We identified the issue within minutes and immediately spun up multiple workstreams to explore different ways to bring our clusters back online quickly:

  1. Scaling down cluster size: Reduced the aggregate Kubernetes API load.
  2. Blocking network access to Kubernetes admin APIs: Prevented new expensive requests, giving the API servers time to recover.
  3. Scaling up Kubernetes API servers: Increased available resources to handle pending requests, allowing us to apply the fix.

By pursuing all three in parallel, we eventually restored enough control to remove the offending service.

Their interventions were successful, but it’s easy to imagine scenarios where one of these interventions accidentally made things even worse. As Richard Cook noted: all practitioner actions are gambles. Incidents always involve uncertainty in the moment, and it’s easy to overlook this when we look back with perfect knowledge of how the events unfolded.

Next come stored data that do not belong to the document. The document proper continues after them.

(** X6. The operator's interrupt, arriving while a line is being read,
    ends the loop in good order: the bytes of the unfinished line are
    dropped, nothing is dispatched, [running] is cleared, the event
    socket is closed, and the rest of the channel is not read. *)
Theorem mainloop_interrupt_shuts_down (bytes : string)
    (rest : list chan_item) self :
  no_newline bytes -> running self = true ->
  mainloop (map Recv (list_ascii_of_string bytes) ++ Sigint :: rest)%list self
  = Returned (set_eventsock_open false (set_running false self)) rest.
Proof.
  intros Hnl Hrun. unfold EventHandler.mainloop.
  rewrite length_app. cbn [length]. rewrite Nat.add_succ_r.
  cbn [EventHandler.mainloop_from]. rewrite Hrun.
  unfold get_next_event. rewrite recv_line_interrupted by done.
  done.
Qed.

(** X7. A line that is not valid UTF-8 is not dropped: the decoding
    error leaves the loop, which stops there without closing the event
    socket and without reading what follows. *)
Theorem mainloop_crashes_on_undecodable_line (line : string)
    (rest : list chan_item) self :
  no_newline line -> utf8_valid line = false -> running self = true ->
  mainloop (send_line line ++ rest)%list self
  = Crashed UnicodeDecodeError self rest.
Proof.
  intros Hnl Hu Hrun. unfold EventHandler.mainloop.
  cbn [EventHandler.mainloop_from]. rewrite Hrun.
  by rewrite get_next_event_undecodable.
Qed.

(** X8. A fault of a handler is not caught: when the handlers before [h]
    in the list of the event's name handle it and [h] raises anything
    but the operator's interrupt, the loop stops with that exception, the
    handlers after [h] are not called, the event socket stays open and
    the rest of the channel is not read. *)
Theorem mainloop_crashes_on_handler_fault (chan rest : list chan_item)
    (event : HyprEvent.t) self (before after : list nat) (h : nat)
    (w1 w2 : W) (e : exn) :
  running self = true ->
  get_next_event chan = Some (Ok (Some event), rest) ->
  dispatchers self !! HyprEvent.name event = Some (before ++ h :: after)%list ->
  handled_by handler_handle_event event before (world self) = Some w1 ->
  handler_handle_event h event w1 = (Raise e, w2) ->
  e <> KeyboardInterrupt ->
  mainloop chan self
  = Crashed e
      (after_calls w2 (map (fun h => HandleEvent h event) (before ++ [h]))
         self) rest
  /\ eventsock_open
       (after_calls w2 (map (fun h => HandleEvent h event) (before ++ [h]))
          self) = eventsock_open self.
Proof.
  intros Hrun Hget Hsub Hok Hfault He. split; [|done].
  unfold EventHandler.mainloop. cbn [EventHandler.mainloop_from].
  rewrite Hrun, Hget.
  assert (dispatch_event event self
          = (Raise e,
             after_calls w2
               (map (fun h => HandleEvent h event) (before ++ [h])) self))
    as ->.
  { unfold EventHandler.dispatch_event, bind, get. rewrite Hsub.
    by apply (call_handlers_fault _ _ _ _ _ _ w1). }
  by destruct e.
Qed.

End MoreMainLoop.

Lemma get_next_event_waits_for_newline_witness :
  get_next_event (map Recv (list_ascii_of_string "work")) = None
  /\ mainloop quiet_handle_event (map Recv (list_ascii_of_string "work"))
       fresh_engine
     = Blocked fresh_engine.
Proof.
  refine (get_next_event_waits_for_newline quiet_handle_event "work"
            fresh_engine _ _).
  - repeat split; discriminate.
  - reflexivity.
Defined.

Lemma mainloop_interrupt_shuts_down_witness :
  mainloop quiet_handle_event
    (map Recv (list_ascii_of_string "work")
     ++ Sigint :: send_line "workspace>>2")%list subscribed_engine
  = Returned
      (set_eventsock_open false (set_running false subscribed_engine))
      (send_line "workspace>>2").
Proof.
  refine (mainloop_interrupt_shuts_down quiet_handle_event "work"
            (send_line "workspace>>2") subscribed_engine _ _).
  - repeat split; discriminate.
  - reflexivity.
Defined.

Lemma mainloop_crashes_on_undecodable_line_witness :
  mainloop quiet_handle_event
    (send_line (String (ascii_of_nat 255) "") ++ send_line "workspace>>2")%list
    subscribed_engine
  = Crashed UnicodeDecodeError subscribed_engine (send_line "workspace>>2").
Proof.
  refine (mainloop_crashes_on_undecodable_line quiet_handle_event
            (String (ascii_of_nat 255) "") (send_line "workspace>>2")
            subscribed_engine _ _ _).
  - vm_compute. repeat split; discriminate.
  - vm_compute. reflexivity.
  - reflexivity.
Defined.

Lemma mainloop_crashes_on_handler_fault_witness :
  mainloop (faulty_handle_event 1) (send_line "workspace>>2") subscribed_engine
  = Crashed ValueError
      (after_calls 0 (map (fun h => HandleEvent h workspace_2) ([0] ++ [1]))
         subscribed_engine) []
  /\ eventsock_open
       (after_calls 0 (map (fun h => HandleEvent h workspace_2) ([0] ++ [1]))
          subscribed_engine)
     = eventsock_open subscribed_engine.
Proof.
  refine (mainloop_crashes_on_handler_fault (faulty_handle_event 1)
            (send_line "workspace>>2") [] workspace_2 subscribed_engine
            [0] [2] 1 0 0 ValueError _ _ _ _ _ _).
  - reflexivity.
  - vm_compute. reflexivity.
  - vm_compute. reflexivity.
  - reflexivity.
  - reflexivity.
  - discriminate.
Defined.

(** ** Loading, reloading and unloading *)

Lemma list_remove_first_appended h l k :
  h ∉ l ->
  list_remove_first h (l ++ h :: replicate k h)
  = Some (l ++ replicate k h)%list.
Proof.
  induction l as [|y l IH]; intros Hl.
  - cbn. by destruct (decide (h = h)).
  - apply not_elem_of_cons in Hl as [Hne Hl].
    cbn [app list_remove_first].
    destruct (decide (y = h)); [congruence|]. by rewrite IH.
Qed.

Section MoreEngineFacts.

Context {W : Type}.
Variable load_plugin_as_module : string -> W -> result PluginModule * W.
Variable handler_load_config : nat -> ModConfig -> W -> result unit * W.
Variable handler_handle_event : nat -> HyprEvent.t -> W -> result unit * W.

Local Abbreviation load_dispatcher :=
  (@load_dispatcher W load_plugin_as_module handler_load_config).
Local Abbreviation load_all_dispatchers :=
  (@load_all_dispatchers W load_plugin_as_module handler_load_config).
Local Abbreviation reload_dispatcher_config :=
  (@reload_dispatcher_config W handler_load_config).
Local Abbreviation unload_dispatcher := (@unload_dispatcher W).
Local Abbreviation try_load :=
  (fun dispname => try_except_Exception (load_dispatcher dispname)).

Implicit Types self : @EventHandler.t W.

(** X9. Reloading a handler's configuration never touches the
    registries: whatever the outcome, the configuration, the subscription
    lists and the handler registry are as before. It calls [load_config]
    once, on the instance registered under the name and with the name's
    section, and without a section or without a registered instance it
    raises [KeyError] having called nothing. *)
Theorem reload_dispatcher_config_keeps_registries (dispname : string) self :
  let out := reload_dispatcher_config dispname self in
  config (snd out) = config self
  /\ dispatchers (snd out) = dispatchers self
  /\ handlers (snd out) = handlers self
  /\ match config self !! dispname, handlers self !! dispname with
     | Some section, Some h =>
         calls (snd out) = (calls self ++ [LoadConfig h section])%list
         /\ (fst out, world (snd out))
            = handler_load_config h section (world self)
     | _, _ => out = (Raise KeyError, self)
     end.
Proof.
  cbv zeta.
  unfold EventHandler.reload_dispatcher_config, bind, get, getitem.
  destruct (config self !! dispname) as [section|]; [|done]. cbn.
  destruct (handlers self !! dispname) as [h|]; [|done]. cbn.
  unfold call_load_config, bind, modify, in_world. cbn.
  by destruct (handler_load_config h section (world self)) as [r w].
Qed.

Lemma subscribed_lists h events : forall self event,
  default [] (dispatchers (snd (for_each (subscribe h) events self)) !! event)
  = (default [] (dispatchers self !! event)
     ++ replicate (count_occ string_dec events event) h)%list.
Proof.
  induction events as [|e events IH]; intros self event; cbn [for_each].
  - cbn. by rewrite app_nil_r.
  - unfold bind. rewrite subscribe_eq. rewrite IH. cbn [count_occ].
    cbn [dispatchers set_dispatchers].
    destruct (string_dec e event) as [->|Hne].
    + rewrite lookup_insert_eq. cbn. by rewrite <- app_assoc.
    + by rewrite lookup_insert_ne.
Qed.

Lemma unsubscribed_lists h events : forall self (base : string -> list nat)
    (extra : string -> nat),
  (forall event, h ∉ base event) ->
  (forall event,
      default [] (dispatchers self !! event)
      = (base event
         ++ replicate (count_occ string_dec events event + extra event) h)%list) ->
  exists d,
    for_each (unsubscribe h) events self = (Ok tt, set_dispatchers d self)
    /\ forall event,
        default [] (d !! event)
        = (base event ++ replicate (extra event) h)%list.
Proof.
  induction events as [|e events IH]; intros self base extra Hbase Hlists;
    cbn [for_each].
  - exists (dispatchers self). split; [by destruct self|]. intros event.
    by rewrite Hlists.
  - pose proof (Hlists e) as He. cbn [count_occ] in He.
    destruct (string_dec e e) as [_|]; [|done]. cbn [Nat.add] in He.
    unfold bind at 1. unfold unsubscribe at 1, bind, get, getitem.
    destruct (dispatchers self !! e) as [l|] eqn:El; cbn in He.
    2:{ by destruct (base e). }
    subst l. unfold ret. cbv beta iota.
    rewrite list_remove_first_appended by done.
    unfold modify.
    match goal with |- context [for_each _ events ?s] =>
      destruct (IH s base extra Hbase) as (d & Hrun & Hd) end.
    { intros event. cbn [dispatchers set_dispatchers].
      destruct (decide (e = event)) as [<-|Hne].
      - by rewrite lookup_insert_eq.
      - rewrite lookup_insert_ne by done. rewrite Hlists. cbn [count_occ].
        by destruct (string_dec e event). }
    rewrite Hrun. exists d. by rewrite set_dispatchers_twice.
Qed.

(** X10. Loading and then unloading a handler is a round trip. When the
    instance the module brings was subscribed nowhere before, a
    successful [load_dispatcher] followed by [unload_dispatcher] succeeds
    and gives back the handler registry without the name and every
    subscription list with the handlers it held before, in their order.
    (An event name that had no list before keeps an empty one.) *)
Theorem load_then_unload_restores (dispname : string) self self1
    (module : PluginModule) (w : W) :
  load_plugin_as_module dispname (world self) = (Ok module, w) ->
  mod_name module = dispname ->
  (forall event, registrations (mod_handler module) event self = 0) ->
  load_dispatcher dispname self = (Ok tt, self1) ->
  exists self2,
    unload_dispatcher dispname self1 = (Ok tt, self2)
    /\ handlers self2 = delete dispname (handlers self)
    /\ (forall event,
          default [] (dispatchers self2 !! event)
          = default [] (dispatchers self !! event))
    /\ config self2 = config self.
Proof.
  intros Hload Hname Hfresh Hrun.
  assert (forall event,
             mod_handler module ∉ default [] (dispatchers self !! event))
    as Hbase.
  { intros event Hin. specialize (Hfresh event). unfold registrations in Hfresh.
    apply list_elem_of_In, (count_occ_In Nat.eq_dec) in Hin. lia. }
  revert Hrun. rewrite load_dispatcher_eq, Hload. cbn zeta. rewrite Hname.
  destruct (config self !! dispname) as [section|] eqn:Hcfg; [|done].
  destruct (handler_load_config _ section w) as [[[]|e] w']; [|done].
  destruct (subscribes section) as [events|] eqn:Hsub; [|done].
  intros Hrun.
  match type of Hrun with for_each _ _ ?s = _ =>
    pose proof (subscribed_lists (mod_handler module) events s) as Hlists;
    pose proof (for_each_subscribe (mod_handler module) events s) as [d Hd]
  end.
  rewrite Hrun in Hlists. cbn [snd] in Hlists.
  rewrite Hd in Hrun. injection Hrun as <-.
  destruct (unsubscribed_lists (mod_handler module) events
              (set_dispatchers d
                 (set_world w'
                    (log_call (LoadConfig (mod_handler module) section)
                       (set_handlers
                          (<[dispname := mod_handler module]> (handlers self))
                          (set_world w self)))))
              (fun event => default [] (dispatchers self !! event))
              (fun _ => 0)) as (d' & Hun & Hd'); [done| |].
  { intros event. rewrite Hlists. cbn. by rewrite Nat.add_0_r. }
  eexists. split.
  - unfold EventHandler.unload_dispatcher, config_subscribes, bind, get,
      getitem.
    cbn. rewrite Hcfg. cbn. rewrite Hsub. cbn.
    rewrite lookup_insert_eq. cbn. rewrite Hun. done.
  - cbn. split; [apply delete_insert_eq|]. split; [|done].
    intros event. rewrite Hd'. cbn. by rewrite app_nil_r.
Qed.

A change intended to improve reliability

As part of a push to improve reliability across the organization, we’ve been working to improve our cluster-wide observability tooling to strengthen visibility into the state of our systems. At 3:12 PM PST, we deployed a new telemetry service to collect detailed Kubernetes control plane metrics.

This is a great example of unexpected behavior of a subsystem whose primary purpose was to improve reliability. This is another data point for my conjecture on why reliable systems fail.